I don't know what the Board of Pharmacy requirements are for various states, but they can't be that different from mine. In my state, a prescription is only valid if the prescriber's information is clearly on the prescription, including name, address, phone number, etc.
You'd be surprised, though, how many prescriptions we get from discharged patients with incomplete information. Missing names, missing instructions, one doctor listed on the top of the Rx and signed by someone else, no phone number... it goes on and on. And EVERY time, we have to call the hospital to get the rest of the information, and that usually involves 2-3 phone calls to eventually reach someone who can answer the question. And 90% of the time this occurs during a busy time in the pharmacy and the patient's representative has the actual patient waiting in the car in the parking lot and are always in a hurry to get the patient home (perhaps they should have taken the patient home first, but that's another story). So there we are unable to fill the prescription right away. In some cases, I've had to give back a prescription because it's not legal and I can't fill it.

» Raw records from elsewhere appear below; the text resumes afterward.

Lemma non_word_tokens_are_apart_witness :
  defaultTokenRanges defaultWordRegex false (charactersOf (js "ab, cd"))
  = Ret [(0, 2, true); (2, 4, false); (4, 6, true)]
  /\ snd (nth 2 [(0, 2, true); (2, 4, false); (4, 6, true)] (0, 0, false)) = true.
Proof.
  assert (H : defaultTokenRanges defaultWordRegex false (charactersOf (js "ab, cd"))
              = Ret [(0, 2, true); (2, 4, false); (4, 6, true)]) by (vm_compute; reflexivity).
  split; [exact H|].
  exact (non_word_tokens_are_apart defaultWordRegex false (charactersOf (js "ab, cd")) _
           1 2 4 4 6 true H eq_refl eq_refl).
Defined.

(** ** The characters of a text node *)

Lemma spacesMinusLineBreaks_spaces (s : jsstring) :
  spacesRegex s = false -> spacesMinusLineBreaksRegex s = false.
Proof.
  unfold spacesRegex, spacesMinusLineBreaksRegex, test_plus.
  destruct s as [|a s]; [reflexivity|].
  intros H. apply not_true_is_false. intros E. apply not_true_iff_false in H. apply H.
  rewrite forallb_forall in *. intros x Hx. specialize (E x Hx).
  unfold spacesMinusLineBreaksClass, spacesClass, inN in *. simpl in *.
  repeat (apply orb_prop in E; destruct E as [E | E]); rewrite E;
    repeat rewrite orb_true_r; reflexivity.
Qed.

(** X12. A character of a text node that is no white space is shown as it
    is, whatever the white-space style of the parent element. *)
Theorem visible_character_is_kept tcb (n p : Loc) (d : jsstring) (o : nat) (ch : jschar)
        (ws : string) (pre : option (list TextPosition)) (opts : CharacterOptions) :
  focus n = Text d ->
  parentNode n = Some p ->
  getComputedStyleProperty p whiteSpace = Ret ws ->
  0 < o ->
  nth_error d (o - 1) = Some ch ->
  spacesClass ch = false ->
  getCharacterAt tcb (posAt n o) pre opts
  = Ret (mkTextPosition [ch] (posAt n o) false false false false).
Proof.
  intros Hf Hp Hws Ho Hch Hsp.
  assert (Hs : spacesRegex [ch] = false).
  { unfold spacesRegex, test_plus. simpl. rewrite Hsp. reflexivity. }
  pose proof (spacesMinusLineBreaks_spaces _ Hs) as Hs'.
  unfold getCharacterAt, getPossibleCharacterAt. cbn [posAt offset node].
  replace (0 <? o) with true by (symmetry; apply Nat.ltb_lt; assumption).
  rewrite Hf. unfold getTextNodeProperties. rewrite Hp, Hws. cbn [bind].
  unfold charAt. rewrite Hch.
  destruct (String.eqb ws "pre-line"); cbn [bind nodeCollapseSpaces spaceRegex preLine character].
  - rewrite Hs'. cbn [bind character truthy]. rewrite Hs. reflexivity.
  - destruct (String.eqb ws "normal" || String.eqb ws "nowrap");
      cbn [bind nodeCollapseSpaces spaceRegex preLine character].
    + rewrite Hs. cbn [bind character truthy]. rewrite Hs. reflexivity.
    + cbn [truthy]. rewrite Hs. reflexivity.
Qed.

PLEASE, PLEASE, PLEASE, I implore you... if you're a prescriber in a hospital and you're writing scripts for your discharging patients, PLEASE take a few moments to fill them out correctly. Give us some idea who you are. A scribble doesn't do it. If it's a controlled substance, PRINT your name and put your DEA # on it. We're outside the hospital, not the hospital pharmacy. We don't know you're particular scribble. We can't read your mind. Please fill out the prescription completely so we don't have to track you down or bother your nurses to find out what the hell you're prescribing or who you are. Don't do this for us, do it for YOUR patients! They're out in the parking lot and they really want to go home.